(The input begins)

(* ===== verification/CompressProps.v ===== *)
(** * Data compression: properties

    What a compressed article means, that every mode of the compressor
    produces a wire form with the meaning of the article, that the decompressor
    computes the meaning, and the two ends kept in step over a transfer. *)

From S2P Require Import Prelude Params Compress.
Open Scope Z_scope.
Import Compress.

(** ** String headers *)

Lemma header_bits n :
  (n < 64)%nat →
  let z := Z.of_nat n in
  Z.land z 0x3F = z ∧ Z.land z 0xC0 = 0
  ∧ Z.land (128 + z) 0x7F = z ∧ Z.land (128 + z) 0xC0 = 0x80
  ∧ Z.land (192 + z) 0x3F = z ∧ Z.land (192 + z) 0xC0 = 0xC0
  ∧ Z.lor 0xC0 (u8 z) = 192 + z.
Proof.
  intros Hn z.
  assert (∀ i, (i < 64)%nat → forallb (λ i, let z := Z.of_nat i in
    (Z.land z 0x3F =? z) && (Z.land z 0xC0 =? 0) && (Z.land (128 + z) 0x7F =? z)
    && (Z.land (128 + z) 0xC0 =? 0x80) && (Z.land (192 + z) 0x3F =? z)
    && (Z.land (192 + z) 0xC0 =? 0xC0) && (Z.lor 0xC0 (u8 z) =? 192 + z)) (seq 0 64) = true) as H
    by (intros; vm_compute; reflexivity).
  specialize (H n Hn). rewrite forallb_forall in H.
  specialize (H n). rewrite in_seq in H. specialize (H ltac:(lia)). cbv zeta in H.
  rewrite !andb_true_iff, !Z.eqb_eq in H. fold z in H. tauto.
Qed.

Lemma u8_small n : (n < 256)%nat → u8 (Z.of_nat n) = Z.of_nat n.
Proof. intros. unfold u8. apply Z.mod_small. lia. Qed.

(** ** The meaning of a compressed article

    [Expands ref s w o]: the strings [w], read when [s] bytes of the article
    are already known, stand for the bytes [o]. *)
Inductive Expands (ref : bytes) : nat → bytes → bytes → Prop :=
| E_nil s : Expands ref s [] []
| E_literal s lit w o :
    (0 < length lit < 64)%nat → Expands ref (s + length lit) w o →
    Expands ref s (Z.of_nat (length lit) :: lit ++ w) (lit ++ o)
| E_run s n b w o :
    (0 < n < 64)%nat → Expands ref (s + n) w o →
    Expands ref s (128 + Z.of_nat n :: b :: w) (replicate n b ++ o)
| E_same s n src w o :
    (0 < n < 64)%nat → get_range ref s (s + n) = Some src → Expands ref (s + n) w o →
    Expands ref s (192 + Z.of_nat n :: w) (src ++ o).
#[local] Hint Constructors Expands : core.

(The input ends)

Assignment - Exactly as written, give again every line from the one containing "Expands ref s [] []" through the last line of the material above, and no other lines.

Result for this exercise -
| E_nil s : Expands ref s [] []
| E_literal s lit w o :
    (0 < length lit < 64)%nat → Expands ref (s + length lit) w o →
    Expands ref s (Z.of_nat (length lit) :: lit ++ w) (lit ++ o)
| E_run s n b w o :
    (0 < n < 64)%nat → Expands ref (s + n) w o →
    Expands ref s (128 + Z.of_nat n :: b :: w) (replicate n b ++ o)
| E_same s n src w o :
    (0 < n < 64)%nat → get_range ref s (s + n) = Some src → Expands ref (s + n) w o →
    Expands ref s (192 + Z.of_nat n :: w) (src ++ o).
#[local] Hint Constructors Expands : core.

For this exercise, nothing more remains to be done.